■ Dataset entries

--*--

(* ===== verification/InvSafeRun.v ===== *)
(** * INVITE sessions: every session that is reached keeps the invariant

    Whatever arrives is handled completely: the fuel is enough for all calls that nest. *)

From S2P Require Import Prelude SipTypes PjStr Sdp SdpNeg SipTargets SipTargetProps InvData InvExt InvOps InvCalls InvHandlers InvCreate InvSafe InvSafeExt InvSafeOps InvSafeCalls InvSafeRequests InvSafeUpdate InvSafeStates InvSafeModule.

Section Run.
Context {N : Negotiator} {Str : PjString} (cfg : inv_config).
Context (is_reliable : pjsip_rx_data -> bool) (uri_cmp : pjsip_uri -> pjsip_uri -> bool).

(** ** A change of state of a transaction *)

Definition changed (u : tsx_upd) (x : inv_tsx) : inv_tsx :=
  mk_inv_tsx (t_role x) (t_method x) (u_state u) (u_status u) (t_cseq x) (t_last_tx x) (t_data x).

(** What a legal change says of the states it leads to *)
Ltac legal_cases H :=
  unfold legal_upd in H; apply andb_true_iff in H as [H _];
  repeat match goal with
  | E : u_state _ = _ |- _ => rewrite E in H
  | E : t_role _ = _ |- _ => rewrite E in H
  | E : m_id (t_method _) = _ |- _ => rewrite E in H
  end;
  repeat match goal with
  | K : _ && _ = true |- _ => apply andb_true_iff in K as [? ?]
  | K : (_ <=? _) = true |- _ => apply Z.leb_le in K
  | K : (_ <? _) = true |- _ => apply Z.ltb_lt in K
  | K : (_ =? _) = true |- _ => apply Z.eqb_eq in K
  end.

Lemma legal_state x u : legal_upd x u = true ->
  match u_state u with
  | PJSIP_TSX_STATE_NULL => False
  | PJSIP_TSX_STATE_CALLING | PJSIP_TSX_STATE_TRYING => t_status x < 100 /\ u_status u = 0
  | PJSIP_TSX_STATE_PROCEEDING => 100 <= u_status u < 200
  | _ => 200 <= u_status u
  end.
Proof.
  intros H. destruct (u_state u) eqn:E; legal_cases H; try done; try lia.
  destruct (bool_decide (m_id (t_method x) = PJSIP_INVITE_METHOD) && _); lia.
Qed.

Lemma legal_rx x u : legal_upd x u = true ->
  (t_role x = PJSIP_ROLE_UAC -> u_state u = PJSIP_TSX_STATE_PROCEEDING \/ u_state u = PJSIP_TSX_STATE_COMPLETED -> received u = true) /\
  (t_role x = PJSIP_ROLE_UAS -> u_state u = PJSIP_TSX_STATE_TRYING -> received u = true) /\
  (t_role x = PJSIP_ROLE_UAC -> m_id (t_method x) = PJSIP_INVITE_METHOD ->
   u_state u = PJSIP_TSX_STATE_TERMINATED -> Z.quot (u_status u) 100 = 2 -> received u = true) /\
  (u_state u = PJSIP_TSX_STATE_CALLING -> t_role x = PJSIP_ROLE_UAC) /\
  (u_state u = PJSIP_TSX_STATE_CONFIRMED -> t_role x = PJSIP_ROLE_UAS) /\
  (t_role x = PJSIP_ROLE_UAC -> m_id (t_method x) = PJSIP_INVITE_METHOD -> u_state u = PJSIP_TSX_STATE_COMPLETED -> 300 <= u_status u).
Proof.
  intros H. repeat split.
  - intros Er [Es|Es]; legal_cases H; by rewrite orb_false_r in *.
  - intros Er Es; by legal_cases H.
  - intros Er Em Es Eq. legal_cases H. rewrite Eq in *. by rewrite !orb_false_r in *.
  - intros Es. legal_cases H. by apply bool_decide_eq_true in H0.
  - intros Es. legal_cases H. by apply bool_decide_eq_true in H0.
  - intros Er Em Es. legal_cases H. done.
Qed.

Lemma changed_ext x u : legal_upd x u = true -> tsx_ext x (changed u x).
Proof. intros H. apply legal_state in H. split; cbn; auto. destruct (u_state u); lia. Qed.

Lemma changed_wf x u tds : legal_upd x u = true -> tsx_wf tds x -> tsx_wf tds (changed u x).
Proof.
  intros H [H0 Hw]. pose proof (legal_state x u H) as Hs. pose proof (legal_rx x u H) as (_ & _ & _ & Hca & Hco & H3).
  unfold tsx_wf in *. cbn. split; [destruct (u_state u); lia|].
  destruct (t_role x) eqn:Er; [|done]. destruct Hw as (H1 & H2 & Hi). split; [done|]. split; [done|]. intros Em.
  split; [by apply Hi|]. intros Eq. destruct (u_state u) eqn:Es; cbn; try lia; try done.
  - destruct Hs as [_ Hs]. rewrite Hs in Eq. by vm_compute in Eq.
  - destruct Hs as [_ Hs]. rewrite Hs in Eq. by vm_compute in Eq.
  - assert (Z.quot (u_status u) 100 < 2) by (apply Z.quot_lt_upper_bound; lia). lia.
  - specialize (H3 eq_refl Em eq_refl). assert (3 <= Z.quot (u_status u) 100) by (apply Z.quot_le_lower_bound; lia). lia.
  - by specialize (Hco eq_refl).
Qed.

Lemma src_of_rx t s : (match src_of t s with Src_rx_msg _ => true | _ => false end) = match s with Src_rx_msg _ => true | _ => false end.
Proof. by destruct s. Qed.

Lemma changed_ev t x u : legal_upd x u = true -> ev_ok (mk_event t (src_of t (u_src u)) (t_state x)) (changed u x).
Proof.
  intros H. pose proof (legal_state x u H) as Hs. pose proof (legal_rx x u H) as (H1 & H2 & H3 & Hca & Hco & _).
  assert (Hrx : is_rx (mk_event t (src_of t (u_src u)) (t_state x)) = received u).
  { unfold is_rx, received. cbn. apply src_of_rx. }
  split; cbn; rewrite ?Hrx; auto.
  - intros Es. split; [auto|]. by rewrite Es in Hs.
  - intros [Es|Es]; by rewrite Es in Hs.
  - intros r. unfold src_of. destruct (u_src u); try done. by intros [= <-].
Qed.

Section Step.
Variable n : nat.
Variable nested : input -> M unit.
Hypothesis nested_ok : nested_spec n nested.

Lemma ok_tsx_changes g t x u w : st n w -> w_tsxs w !! t = Some x -> legal_upd x u = true -> peer_invite_at w x = false ->
  (received u = true -> g = true) -> ok n g (tsx_changes cfg is_reliable uri_cmp nested t u) T w.
Proof.
  intros S Ex Hl Hp Hg. unfold tsx_changes. eapply ok_here; [exact Ex|].
  apply (ok_seq n g _ _ (fun _ w' => w' = mk_world (w_inv w) (w_dlg w) (<[t := changed u x]> (w_tsxs w)) (w_tds w) (w_next w)
    (w_oracle w) (w_log w))).
  { apply ok_also.
    - eapply ok_tsx_put; [done|by apply tsx_like_eq|]. intros y Ey _. rewrite Ex in Ey. injection Ey as <-.
      split; [by apply changed_ext|by apply changed_wf].
    - intros v w'. unfold tsx_put. rewrite Ex. intros E. by injection E as _ <-. }
  nxt v w1 S1 X1 R1. clear X1.
  assert (Ex1 : w_tsxs w1 !! t = Some (changed u x)) by (subst w1; apply lookup_insert_eq).
  assert (Hp1 : peer_invite_at w1 (changed u x) = false) by by subst w1.
  apply (ok_seq n g _ _ (fun _ w' => w_tsxs w' !! t = Some (changed u x) /\ peer_invite_at w' (changed u x) = false)).
  { destruct (u_remote_tag u) as [tag|]; [|by apply ok_ret]. apply ok_also; [by apply ok_dlg_put|].
    intros a w2 E. injection E as _ <-. done. }
  nxt a w2 S2 X2 R2. destruct R2 as [Ex2 Hp2]. eapply ok_on_tsx_state; [done|done|exact Ex2|by apply changed_ev| |done].
  unfold is_rx. cbn. rewrite src_of_rx. exact Hg.
Qed.

Lemma ok_send_known g td w : st n w -> ok n g (send_known nested td) T w.
Proof.
  intros S. unfold send_known, InvSafe.ok, wp. destruct (w_tds w !! td) as [d|] eqn:E; [|by split].
  assert (H : td_like td any_line w) by by exists d. exact (ok_send_skip n nested nested_ok g td w S H).
Qed.

Lemma ok_call g c w : st n w -> (2 * oracle_calls (w_oracle w) + 1 <= n)%nat -> call_ok c ->
  ok n g (do_call cfg nested c) T w.
Proof.
  intros S Hf Hc. destruct c; cbn [do_call call_ok] in *;
    try (apply ok_then; [done|]).
  - by apply ok_set_local_sdp.
  - by apply ok_set_sdp_answer.
  - eapply ok_true. by apply ok_initial_answer.
  - eapply ok_true. by apply ok_answer.
  - eapply ok_true. apply ok_end_session; [done|done|lia].
  - eapply ok_true. by apply ok_cancel_reinvite.
  - by apply ok_send_known.
  - by apply ok_inv_terminate.
  - by apply ok_restart.
  - by apply ok_process_redirect.
  - eapply ok_true. by apply ok_invite.
  - eapply ok_true. by apply ok_reinvite.
  - eapply ok_true. by apply ok_update.
  - eapply ok_true. by apply ok_create_ack.
  - by apply ok_inv_add_ref.
  - by apply ok_inv_dec_ref.
Qed.
End Step.

(** ** Enough fuel *)

Lemma run_ok n : nested_spec n (run cfg is_reliable uri_cmp n).
Proof.
  induction n as [|n IH]; intros g i w H Hi Hg Hf; [destruct i; cbn in Hf; lia|]. cbn [run].
  assert (S : st n w) by (split; [done|destruct i; cbn in Hf; lia]).
  assert (K : ok n g (step cfg is_reliable uri_cmp (run cfg is_reliable uri_cmp n) i) T w).
  { destruct i as [t u|c]; cbn [step].
    - destruct Hi as (x & Ex & Hl & Hp). eapply ok_tsx_changes; [exact IH|done|exact Ex|done|done|done].
    - apply ok_call; [done|done|cbn in Hf; lia|done]. }
  eapply wp_weaken; [exact K|]. intros [] w' ([S' _] & X' & _). by split.
Qed.

(** What may arrive.  An INVITE of the peer is no part of a session whose own INVITE is
    still to be sent. *)
Definition arrival_ok (w : world) (a : arrival) (oracle : list answer) : Prop :=
  Forall answer_ok oracle /\
  match a with
  | Ar_input i => input_ok w i
  | Ar_request m _ => ~ (i_state (w_inv w) = PJSIP_INV_STATE_NULL /\ d_role (w_dlg w) = PJSIP_ROLE_UAC /\
                         m_id m = PJSIP_INVITE_METHOD)
  | _ => True
  end.

Lemma set_oracle_ok w oracle : inv_ok w -> Forall answer_ok oracle -> inv_ok (set_oracle oracle w).
Proof. intros [] H. by split. Qed.

Lemma peer_request m cseq w : ~ (i_state (w_inv w) = PJSIP_INV_STATE_NULL /\ d_role (w_dlg w) = PJSIP_ROLE_UAC /\
    m_id m = PJSIP_INVITE_METHOD) ->
  peer_invite_at w (mk_inv_tsx PJSIP_ROLE_UAS m PJSIP_TSX_STATE_NULL 0 cseq None None) = false.
Proof.
  intros H. unfold peer_invite_at. cbn. apply not_true_is_false. intros K.
  repeat (apply andb_true_iff in K as [K ?]). repeat match goal with E : bool_decide _ = true |- _ => apply bool_decide_eq_true in E end. tauto.
Qed.

(** A new request: its transaction starts in state TRYING. *)
Lemma ok_new_request n m rdata w : st n w -> ~ (i_state (w_inv w) = PJSIP_INV_STATE_NULL /\ d_role (w_dlg w) = PJSIP_ROLE_UAC /\
    m_id m = PJSIP_INVITE_METHOD) ->
  ok n true (bind (tsx_new (mk_inv_tsx PJSIP_ROLE_UAS m PJSIP_TSX_STATE_NULL 0 (rd_cseq rdata) None None)) (fun t =>
    tsx_changes cfg is_reliable uri_cmp (run cfg is_reliable uri_cmp n) t (mk_upd PJSIP_TSX_STATE_TRYING 0 (Src_rx_msg rdata) None))) T w.
Proof.
  intros S Hp. set (x := mk_inv_tsx _ _ _ _ _ _ _).
  apply (ok_seq n true _ _ (fun t w' => w_tsxs w' !! t = Some x /\ peer_invite_at w' x = false)).
  - apply ok_also.
    + eapply ok_true. apply ok_tsx_new; [done|]. split; cbn; [done|]. by intros td.
    + intros t w' E. injection E as <- <-. split; [apply lookup_insert_eq|]. by apply peer_request.
  - intros t w1 S1 X1 [Ex Hp1]. eapply ok_tsx_changes; [apply run_ok|done|exact Ex|done|done|done].
Qed.

Lemma arrive_ok a oracle w : inv_ok w -> arrival_ok w a oracle ->
  wp (arrive cfg is_reliable uri_cmp a (run_fuel oracle)) (fun _ w' => inv_ok w' /\ ext true (set_oracle oracle w) w') (set_oracle oracle w).
Proof.
  intros H [Ho Ha]. pose proof (set_oracle_ok w oracle H Ho) as H0. unfold run_fuel.
  set (n := (2 * oracle_calls oracle + 2)%nat). set (w0 := set_oracle oracle w) in *.
  assert (S : st n w0) by (split; [done|subst n; cbn; lia]).
  assert (Hok : forall (m : M unit), ok n true m T w0 -> wp m (fun _ w' => inv_ok w' /\ ext true w0 w') w0).
  { intros m K. eapply wp_weaken; [exact K|]. intros u w' ([S' _] & X' & _). by split. }
  destruct a as [i|m rdata|rdata|rdata]; cbn [arrive].
  - apply (run_ok (Datatypes.S n)); [done|done|done|]. subst n w0. cbn. destruct i; cbn; lia.
  - apply Hok. by apply (ok_new_request n m rdata).
  - apply Hok. apply ok_then; [done|]. apply ok_rx_request; [apply run_ok|done|]. subst n w0. cbn. lia.
  - apply Hok. apply ok_then; [done|]. apply ok_rx_response; [apply run_ok|done].
Qed.

(** ** Sessions that are reached *)

(** The dialog and its transactions where a session is created *)
Record surroundings_ok (s : surroundings) : Prop := {
  su_tsxs : forall t x, s_tsxs s !! t = Some x -> tsx_wf (s_tds s) x;
  su_fresh_tsx : forall t, s_next s <= t -> s_tsxs s !! t = None;
  su_fresh_td : forall td, s_next s <= td -> s_tds s !! td = None
}.

(** A session of the callee is created in a dialog of the callee, for the transaction of an INVITE. *)
Definition uas_ok (s : surroundings) (rdata : pjsip_rx_data) : Prop :=
  d_role (s_dlg s) = PJSIP_ROLE_UAS /\
  forall x, s_tsxs s !! rd_tsx rdata = Some x -> t_role x = PJSIP_ROLE_UAS /\ m_id (t_method x) = PJSIP_INVITE_METHOD.

Inductive reachable : world -> Prop :=
  | Reach_uac s sdp options usage st w : surroundings_ok s ->
      pjsip_inv_create_uac s sdp options usage = (st, Some w) -> reachable w
  | Reach_uas s rdata sdp options usage st w : surroundings_ok s -> uas_ok s rdata ->
      pjsip_inv_create_uas s rdata sdp options usage = (st, Some w) -> reachable w
  | Reach_step w a oracle w' : reachable w -> arrival_ok w a oracle ->
      handle cfg is_reliable uri_cmp a oracle w = Ok tt w' -> reachable w'.

Lemma start_ok s tsxs i : surroundings_ok s -> (forall t x, tsxs !! t = Some x -> tsx_wf (s_tds s) x) ->
  (forall t, s_next s <= t -> tsxs !! t = None) -> sess_ok i (d_role (s_dlg s)) tsxs (s_tds s) 0 -> inv_ok (start s tsxs i).
Proof. intros [] H1 H2 H3. by split. Qed.

Lemma new_session_ok role options m t dr tsxs tds : (forall k, m = Some k -> neg_wf k) ->
  (forall t', t = Some t' -> exists x, tsxs !! t' = Some x /\ m_id (t_method x) = PJSIP_INVITE_METHOD /\ dr = PJSIP_ROLE_UAS) ->
  sess_ok (new_session role options m t) dr tsxs tds 0.
Proof.
  intros Hm Ht. split; cbn; try done.
  - destruct m; [by apply Hm|done].
  - intros t' E. destruct (Ht t' E) as (x & Ex & Em & ->). by exists x.
Qed.

Lemma created_uac_ok s o options usage st w : surroundings_ok s -> pjsip_inv_create_uac s o options usage = (st, Some w) -> inv_ok w.
Proof.
  intros H. unfold pjsip_inv_create_uac. destruct (negb (_.1 =? PJ_SUCCESS)); [done|]. destruct (negb _); [done|].
  intros E. injection E as _ <-. apply start_ok; [done|by apply su_tsxs|by apply su_fresh_tsx|]. apply new_session_ok; [|done].
  intros k. destruct o as [l|]; [|done]. destruct (neg_create_w_local_offer l) as [st' r] eqn:Er. cbn. intros ->.
  by eapply neg_create_local_wf.
Qed.

Lemma set_data_wf tds x v : tsx_wf tds x -> tsx_wf tds (set_t_data (Some v) x).
Proof.
  unfold tsx_wf. cbn. intros [H0 H1]. split; [done|]. destruct (t_role x); [|done]. destruct H1 as (H1 & H2 & H3).
  split; [done|]. split; [done|]. intros Em. split; [by eexists|by apply H3].
Qed.

Lemma uas_neg_wf (o l : option sdp) (k : neg) :
  (match o, l with
   | Some o, _ => neg_create_w_remote_offer l o | None, Some l => neg_create_w_local_offer l | None, None => (PJ_SUCCESS, None)
   end).2 = Some k -> neg_wf k.
Proof.
  destruct o as [o|].
  - destruct (neg_create_w_remote_offer l o) as [st' r] eqn:Er. cbn. intros ->. by eapply neg_create_remote_wf.
  - destruct l as [l|]; [|done]. destruct (neg_create_w_local_offer l) as [st' r] eqn:Er. cbn. intros ->. by eapply neg_create_local_wf.
Qed.

Lemma created_uas_ok s rdata o options usage st w : surroundings_ok s -> uas_ok s rdata ->
  pjsip_inv_create_uas s rdata o options usage = (st, Some w) -> inv_ok w.
Proof.
  intros H [Hd Hx]. unfold pjsip_inv_create_uas. destruct (rd_line rdata) as [m|]; [|done].
  destruct (s_tsxs s !! rd_tsx rdata) as [x|] eqn:Ex; [|done]. destruct (Hx x eq_refl) as [_ Em]. destruct (negb _); [done|]. destruct (negb _); [done|].
  destruct (negb (_.1 =? PJ_SUCCESS)); [done|]. destruct (negb _); [done|]. intros E. injection E as _ <-. apply start_ok; [done| | |].
  - intros t y Ey. destruct (decide (t = rd_tsx rdata)) as [->|Hn].
    + rewrite lookup_insert_eq in Ey. injection Ey as <-. apply set_data_wf. by eapply su_tsxs.
    + rewrite lookup_insert_ne in Ey by done. by eapply su_tsxs.
  - intros t Ht. rewrite lookup_insert_ne; [by apply su_fresh_tsx|]. intros <-. by rewrite (su_fresh_tsx s H) in Ex.
  - apply new_session_ok; [intros k; apply uas_neg_wf|]. intros t' [= <-]. eexists. split; [apply lookup_insert_eq|]. by split.
Qed.

Lemma reachable_inv w : reachable w -> inv_ok w.
Proof.
  induction 1 as [s sdp options usage st w Hs E|s rdata sdp options usage st w Hs Hu E|w a oracle w' _ IH Ha E].
  - by eapply created_uac_ok.
  - by eapply created_uas_ok.
  - pose proof (arrive_ok a oracle w IH Ha) as H. unfold handle in E. unfold wp in H. rewrite E in H. apply H.
Qed.
End Run.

--*--

■ Your objective
Return, word for word, the lines of the data above from the line with "- by apply ok_inv_add_ref." through the line with "ok n true (bind", inclusive.

■ Written response
  - by apply ok_inv_add_ref.
  - by apply ok_inv_dec_ref.
Qed.
End Step.

(** ** Enough fuel *)

Lemma run_ok n : nested_spec n (run cfg is_reliable uri_cmp n).
Proof.
  induction n as [|n IH]; intros g i w H Hi Hg Hf; [destruct i; cbn in Hf; lia|]. cbn [run].
  assert (S : st n w) by (split; [done|destruct i; cbn in Hf; lia]).
  assert (K : ok n g (step cfg is_reliable uri_cmp (run cfg is_reliable uri_cmp n) i) T w).
  { destruct i as [t u|c]; cbn [step].
    - destruct Hi as (x & Ex & Hl & Hp). eapply ok_tsx_changes; [exact IH|done|exact Ex|done|done|done].
    - apply ok_call; [done|done|cbn in Hf; lia|done]. }
  eapply wp_weaken; [exact K|]. intros [] w' ([S' _] & X' & _). by split.
Qed.

(** What may arrive.  An INVITE of the peer is no part of a session whose own INVITE is
    still to be sent. *)
Definition arrival_ok (w : world) (a : arrival) (oracle : list answer) : Prop :=
  Forall answer_ok oracle /\
  match a with
  | Ar_input i => input_ok w i
  | Ar_request m _ => ~ (i_state (w_inv w) = PJSIP_INV_STATE_NULL /\ d_role (w_dlg w) = PJSIP_ROLE_UAC /\
                         m_id m = PJSIP_INVITE_METHOD)
  | _ => True
  end.

Lemma set_oracle_ok w oracle : inv_ok w -> Forall answer_ok oracle -> inv_ok (set_oracle oracle w).
Proof. intros [] H. by split. Qed.

Lemma peer_request m cseq w : ~ (i_state (w_inv w) = PJSIP_INV_STATE_NULL /\ d_role (w_dlg w) = PJSIP_ROLE_UAC /\
    m_id m = PJSIP_INVITE_METHOD) ->
  peer_invite_at w (mk_inv_tsx PJSIP_ROLE_UAS m PJSIP_TSX_STATE_NULL 0 cseq None None) = false.
Proof.
  intros H. unfold peer_invite_at. cbn. apply not_true_is_false. intros K.
  repeat (apply andb_true_iff in K as [K ?]). repeat match goal with E : bool_decide _ = true |- _ => apply bool_decide_eq_true in E end. tauto.
Qed.

(** A new request: its transaction starts in state TRYING. *)
Lemma ok_new_request n m rdata w : st n w -> ~ (i_state (w_inv w) = PJSIP_INV_STATE_NULL /\ d_role (w_dlg w) = PJSIP_ROLE_UAC /\
    m_id m = PJSIP_INVITE_METHOD) ->
  ok n true (bind (tsx_new (mk_inv_tsx PJSIP_ROLE_UAS m PJSIP_TSX_STATE_NULL 0 (rd_cseq rdata) None None)) (fun t =>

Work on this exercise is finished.